> **Work instructions**: All of the records must be given again exactly.

[Saved data entries]
(** * domdef.py: domain definitions and their selection-macro writers

    A shallow embedding of [scripts/domdef.py] (class [DomDef]) and the
    properties its specification states about it.

    The script is Python 2 code: [load] flattens [self.domains.values()]
    with numpy, which needs [values()] to be a list.  Strings are therefore
    Python 2 byte strings ([list ascii]), integers are unbounded ([Z]), and
    the whitespace of [strip] and [split] is the C locale's.

    Layout: Python strings, ordered dictionaries, the exception and state
    monad, the class itself, the reference definitions that follow the
    specification's words, and then the theorems. *)

From Stdlib Require Import Ascii String.
From Stdlib Require Import List ZArith Lia Bool Arith Sorted.
From Stdlib Require Import DecimalPos DecimalN DecimalZ.
Import ListNotations.
Local Open Scope Z_scope.

(** ** Python byte strings *)

Definition str := list ascii.

(** [lit] turns a literal into a Python string. *)
Definition lit (s : string) : str := list_ascii_of_string s.

Definition str_eqb (a b : str) : bool :=
  if list_eq_dec ascii_dec a b then true else false.

Definition chr_nl : ascii := "010"%char.
Definition chr_tab : ascii := "009"%char.
Definition chr_cr : ascii := "013"%char.
Definition chr_dquote : ascii := "034"%char.
Definition chr_squote : ascii := "039"%char.
Definition chr_backslash : ascii := "092"%char.

Module PyStr.

(** [isspace] in the C locale: space, \t, \n, \v, \f, \r. *)
Definition isspace (c : ascii) : bool :=
  let n := nat_of_ascii c in
  (Nat.eqb n 32 || (Nat.leb 9 n && Nat.leb n 13))%bool.

Fixpoint dropwhile (p : ascii -> bool) (s : str) : str :=
  match s with
  | [] => []
  | c :: s' => if p c then dropwhile p s' else s
  end.

Definition lstrip (s : str) : str := dropwhile isspace s.
Definition rstrip (s : str) : str := rev (dropwhile isspace (rev s)).

(** [s.strip()] *)
Definition strip (s : str) : str := rstrip (lstrip s).

(** [s.split()]: the maximal runs of non-whitespace characters.  [cur]
    holds the field being read, reversed. *)
Fixpoint split_aux (cur : str) (s : str) : list str :=
  match s with
  | [] => match cur with [] => [] | _ => [rev cur] end
  | c :: s' =>
      if isspace c
      then match cur with
           | [] => split_aux [] s'
           | _ => rev cur :: split_aux [] s'
           end
      else split_aux (c :: cur) s'
  end.

Definition split (s : str) : list str := split_aux [] s.

(** [sep.join(l)] *)
Fixpoint join (sep : str) (l : list str) : str :=
  match l with
  | [] => []
  | [x] => x
  | x :: l' => x ++ sep ++ join sep l'
  end.

(** [s.startswith(c)] for a one-character prefix. *)
Definition startswith (c : ascii) (s : str) : bool :=
  match s with
  | [] => false
  | d :: _ => Ascii.eqb d c
  end.

(** [s\[1:\]] *)
Definition drop1 (s : str) : str := tl s.

(** [s.replace(c, new)] for a one-character pattern [c]: every occurrence
    of the character is replaced, left to right. *)
Fixpoint replace (c : ascii) (new : str) (s : str) : str :=
  match s with
  | [] => []
  | d :: s' => (if Ascii.eqb d c then new else [d]) ++ replace c new s'
  end.

(** Iterating over a file opened in mode 'r': the pieces of the content
    that end in a newline (which they keep), and the rest if it is not
    empty. *)
Fixpoint lines_aux (cur : str) (s : str) : list str :=
  match s with
  | [] => match cur with [] => [] | _ => [rev cur] end
  | c :: s' =>
      if Ascii.eqb c chr_nl
      then rev (c :: cur) :: lines_aux [] s'
      else lines_aux (c :: cur) s'
  end.

Definition lines (s : str) : list str := lines_aux [] s.

Definition spaces (n : nat) : str := repeat " "%char n.

(** ["%-Ns" % s] *)
Definition ljust (n : nat) (s : str) : str := s ++ spaces (n - length s).
(** ["%Nd"] applied to the digits [s] *)
Definition rjust (n : nat) (s : str) : str := spaces (n - length s) ++ s.

(** Decimal digits. *)
Fixpoint digits_of_uint (d : Decimal.uint) : str :=
  match d with
  | Decimal.Nil => []
  | Decimal.D0 d => "0"%char :: digits_of_uint d
  | Decimal.D1 d => "1"%char :: digits_of_uint d
  | Decimal.D2 d => "2"%char :: digits_of_uint d
  | Decimal.D3 d => "3"%char :: digits_of_uint d
  | Decimal.D4 d => "4"%char :: digits_of_uint d
  | Decimal.D5 d => "5"%char :: digits_of_uint d
  | Decimal.D6 d => "6"%char :: digits_of_uint d
  | Decimal.D7 d => "7"%char :: digits_of_uint d
  | Decimal.D8 d => "8"%char :: digits_of_uint d
  | Decimal.D9 d => "9"%char :: digits_of_uint d
  end.

Definition digit_cons (c : ascii) : option (Decimal.uint -> Decimal.uint) :=
  match nat_of_ascii c with
  | 48%nat => Some Decimal.D0 | 49%nat => Some Decimal.D1
  | 50%nat => Some Decimal.D2 | 51%nat => Some Decimal.D3
  | 52%nat => Some Decimal.D4 | 53%nat => Some Decimal.D5
  | 54%nat => Some Decimal.D6 | 55%nat => Some Decimal.D7
  | 56%nat => Some Decimal.D8 | 57%nat => Some Decimal.D9
  | _ => None
  end.

Fixpoint uint_of_digits (s : str) : option Decimal.uint :=
  match s with
  | [] => Some Decimal.Nil
  | c :: s' =>
      match digit_cons c, uint_of_digits s' with
      | Some k, Some d => Some (k d)
      | _, _ => None
      end
  end.

(** [str(z)], which is also ["%d" % z]. *)
Definition str_of_int (z : Z) : str :=
  match z with
  | Z0 => lit "0"
  | Zpos p => digits_of_uint (Pos.to_uint p)
  | Zneg p => "-"%char :: digits_of_uint (Pos.to_uint p)
  end.

(** ["%Nd" % z] *)
Definition fmt_d (n : nat) (z : Z) : str := rjust n (str_of_int z).

(** The literal that [int(s)] accepts once the surrounding whitespace is
    gone: an optional sign and at least one decimal digit.  [None] stands
    for the ValueError of an invalid literal. *)
Definition unsigned_literal (s : str) : option Z :=
  match s with
  | [] => None
  | _ => option_map Z.of_uint (uint_of_digits s)
  end.

Definition int_literal (s : str) : option Z :=
  match s with
  | c :: s' =>
      if Ascii.eqb c "-"%char then option_map Z.opp (unsigned_literal s')
      else if Ascii.eqb c "+"%char then unsigned_literal s'
      else unsigned_literal s
  | [] => None
  end.

Definition hex_digit (n : nat) : ascii :=
  nth n (lit "0123456789abcdef") "0"%char.

(** [repr(s)] of a byte string: quoted, with the quote, the backslash and
    every byte outside the printable ASCII range escaped. *)
Definition repr_quote (s : str) : ascii :=
  if (existsb (Ascii.eqb chr_squote) s
      && negb (existsb (Ascii.eqb chr_dquote) s))%bool
  then chr_dquote else chr_squote.

Definition repr_char (quote : ascii) (c : ascii) : str :=
  let n := nat_of_ascii c in
  if (Ascii.eqb c quote || Ascii.eqb c chr_backslash)%bool
  then [chr_backslash; c]
  else if Ascii.eqb c chr_tab then [chr_backslash; "t"%char]
  else if Ascii.eqb c chr_nl then [chr_backslash; "n"%char]
  else if Ascii.eqb c chr_cr then [chr_backslash; "r"%char]
  else if (Nat.ltb n 32 || Nat.leb 127 n)%bool
  then [chr_backslash; "x"%char; hex_digit (n / 16); hex_digit (n mod 16)]
  else [c].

> **Expected output**:
(** * domdef.py: domain definitions and their selection-macro writers

    A shallow embedding of [scripts/domdef.py] (class [DomDef]) and the
    properties its specification states about it.

    The script is Python 2 code: [load] flattens [self.domains.values()]
    with numpy, which needs [values()] to be a list.  Strings are therefore
    Python 2 byte strings ([list ascii]), integers are unbounded ([Z]), and
    the whitespace of [strip] and [split] is the C locale's.

    Layout: Python strings, ordered dictionaries, the exception and state
    monad, the class itself, the reference definitions that follow the
    specification's words, and then the theorems. *)

From Stdlib Require Import Ascii String.
From Stdlib Require Import List ZArith Lia Bool Arith Sorted.
From Stdlib Require Import DecimalPos DecimalN DecimalZ.
Import ListNotations.
Local Open Scope Z_scope.

(** ** Python byte strings *)

Definition str := list ascii.

(** [lit] turns a literal into a Python string. *)
Definition lit (s : string) : str := list_ascii_of_string s.

Definition str_eqb (a b : str) : bool :=
  if list_eq_dec ascii_dec a b then true else false.

Definition chr_nl : ascii := "010"%char.
Definition chr_tab : ascii := "009"%char.
Definition chr_cr : ascii := "013"%char.
Definition chr_dquote : ascii := "034"%char.
Definition chr_squote : ascii := "039"%char.
Definition chr_backslash : ascii := "092"%char.

Module PyStr.

(** [isspace] in the C locale: space, \t, \n, \v, \f, \r. *)
Definition isspace (c : ascii) : bool :=
  let n := nat_of_ascii c in
  (Nat.eqb n 32 || (Nat.leb 9 n && Nat.leb n 13))%bool.

Fixpoint dropwhile (p : ascii -> bool) (s : str) : str :=
  match s with
  | [] => []
  | c :: s' => if p c then dropwhile p s' else s
  end.

Definition lstrip (s : str) : str := dropwhile isspace s.
Definition rstrip (s : str) : str := rev (dropwhile isspace (rev s)).

(** [s.strip()] *)
Definition strip (s : str) : str := rstrip (lstrip s).

(** [s.split()]: the maximal runs of non-whitespace characters.  [cur]
    holds the field being read, reversed. *)
Fixpoint split_aux (cur : str) (s : str) : list str :=
  match s with
  | [] => match cur with [] => [] | _ => [rev cur] end
  | c :: s' =>
      if isspace c
      then match cur with
           | [] => split_aux [] s'
           | _ => rev cur :: split_aux [] s'
           end
      else split_aux (c :: cur) s'
  end.

Definition split (s : str) : list str := split_aux [] s.

(** [sep.join(l)] *)
Fixpoint join (sep : str) (l : list str) : str :=
  match l with
  | [] => []
  | [x] => x
  | x :: l' => x ++ sep ++ join sep l'
  end.

(** [s.startswith(c)] for a one-character prefix. *)
Definition startswith (c : ascii) (s : str) : bool :=
  match s with
  | [] => false
  | d :: _ => Ascii.eqb d c
  end.

(** [s\[1:\]] *)
Definition drop1 (s : str) : str := tl s.

(** [s.replace(c, new)] for a one-character pattern [c]: every occurrence
    of the character is replaced, left to right. *)
Fixpoint replace (c : ascii) (new : str) (s : str) : str :=
  match s with
  | [] => []
  | d :: s' => (if Ascii.eqb d c then new else [d]) ++ replace c new s'
  end.

(** Iterating over a file opened in mode 'r': the pieces of the content
    that end in a newline (which they keep), and the rest if it is not
    empty. *)
Fixpoint lines_aux (cur : str) (s : str) : list str :=
  match s with
  | [] => match cur with [] => [] | _ => [rev cur] end
  | c :: s' =>
      if Ascii.eqb c chr_nl
      then rev (c :: cur) :: lines_aux [] s'
      else lines_aux (c :: cur) s'
  end.

Definition lines (s : str) : list str := lines_aux [] s.

Definition spaces (n : nat) : str := repeat " "%char n.

(** ["%-Ns" % s] *)
Definition ljust (n : nat) (s : str) : str := s ++ spaces (n - length s).
(** ["%Nd"] applied to the digits [s] *)
Definition rjust (n : nat) (s : str) : str := spaces (n - length s) ++ s.

(** Decimal digits. *)
Fixpoint digits_of_uint (d : Decimal.uint) : str :=
  match d with
  | Decimal.Nil => []
  | Decimal.D0 d => "0"%char :: digits_of_uint d
  | Decimal.D1 d => "1"%char :: digits_of_uint d
  | Decimal.D2 d => "2"%char :: digits_of_uint d
  | Decimal.D3 d => "3"%char :: digits_of_uint d
  | Decimal.D4 d => "4"%char :: digits_of_uint d
  | Decimal.D5 d => "5"%char :: digits_of_uint d
  | Decimal.D6 d => "6"%char :: digits_of_uint d
  | Decimal.D7 d => "7"%char :: digits_of_uint d
  | Decimal.D8 d => "8"%char :: digits_of_uint d
  | Decimal.D9 d => "9"%char :: digits_of_uint d
  end.

Definition digit_cons (c : ascii) : option (Decimal.uint -> Decimal.uint) :=
  match nat_of_ascii c with
  | 48%nat => Some Decimal.D0 | 49%nat => Some Decimal.D1
  | 50%nat => Some Decimal.D2 | 51%nat => Some Decimal.D3
  | 52%nat => Some Decimal.D4 | 53%nat => Some Decimal.D5
  | 54%nat => Some Decimal.D6 | 55%nat => Some Decimal.D7
  | 56%nat => Some Decimal.D8 | 57%nat => Some Decimal.D9
  | _ => None
  end.

Fixpoint uint_of_digits (s : str) : option Decimal.uint :=
  match s with
  | [] => Some Decimal.Nil
  | c :: s' =>
      match digit_cons c, uint_of_digits s' with
      | Some k, Some d => Some (k d)
      | _, _ => None
      end
  end.

(** [str(z)], which is also ["%d" % z]. *)
Definition str_of_int (z : Z) : str :=
  match z with
  | Z0 => lit "0"
  | Zpos p => digits_of_uint (Pos.to_uint p)
  | Zneg p => "-"%char :: digits_of_uint (Pos.to_uint p)
  end.

(** ["%Nd" % z] *)
Definition fmt_d (n : nat) (z : Z) : str := rjust n (str_of_int z).

(** The literal that [int(s)] accepts once the surrounding whitespace is
    gone: an optional sign and at least one decimal digit.  [None] stands
    for the ValueError of an invalid literal. *)
Definition unsigned_literal (s : str) : option Z :=
  match s with
  | [] => None
  | _ => option_map Z.of_uint (uint_of_digits s)
  end.

Definition int_literal (s : str) : option Z :=
  match s with
  | c :: s' =>
      if Ascii.eqb c "-"%char then option_map Z.opp (unsigned_literal s')
      else if Ascii.eqb c "+"%char then unsigned_literal s'
      else unsigned_literal s
  | [] => None
  end.

Definition hex_digit (n : nat) : ascii :=
  nth n (lit "0123456789abcdef") "0"%char.

(** [repr(s)] of a byte string: quoted, with the quote, the backslash and
    every byte outside the printable ASCII range escaped. *)
Definition repr_quote (s : str) : ascii :=
  if (existsb (Ascii.eqb chr_squote) s
      && negb (existsb (Ascii.eqb chr_dquote) s))%bool
  then chr_dquote else chr_squote.

Definition repr_char (quote : ascii) (c : ascii) : str :=
  let n := nat_of_ascii c in
  if (Ascii.eqb c quote || Ascii.eqb c chr_backslash)%bool
  then [chr_backslash; c]
  else if Ascii.eqb c chr_tab then [chr_backslash; "t"%char]
  else if Ascii.eqb c chr_nl then [chr_backslash; "n"%char]
  else if Ascii.eqb c chr_cr then [chr_backslash; "r"%char]
  else if (Nat.ltb n 32 || Nat.leb 127 n)%bool
  then [chr_backslash; "x"%char; hex_digit (n / 16); hex_digit (n mod 16)]
  else [c].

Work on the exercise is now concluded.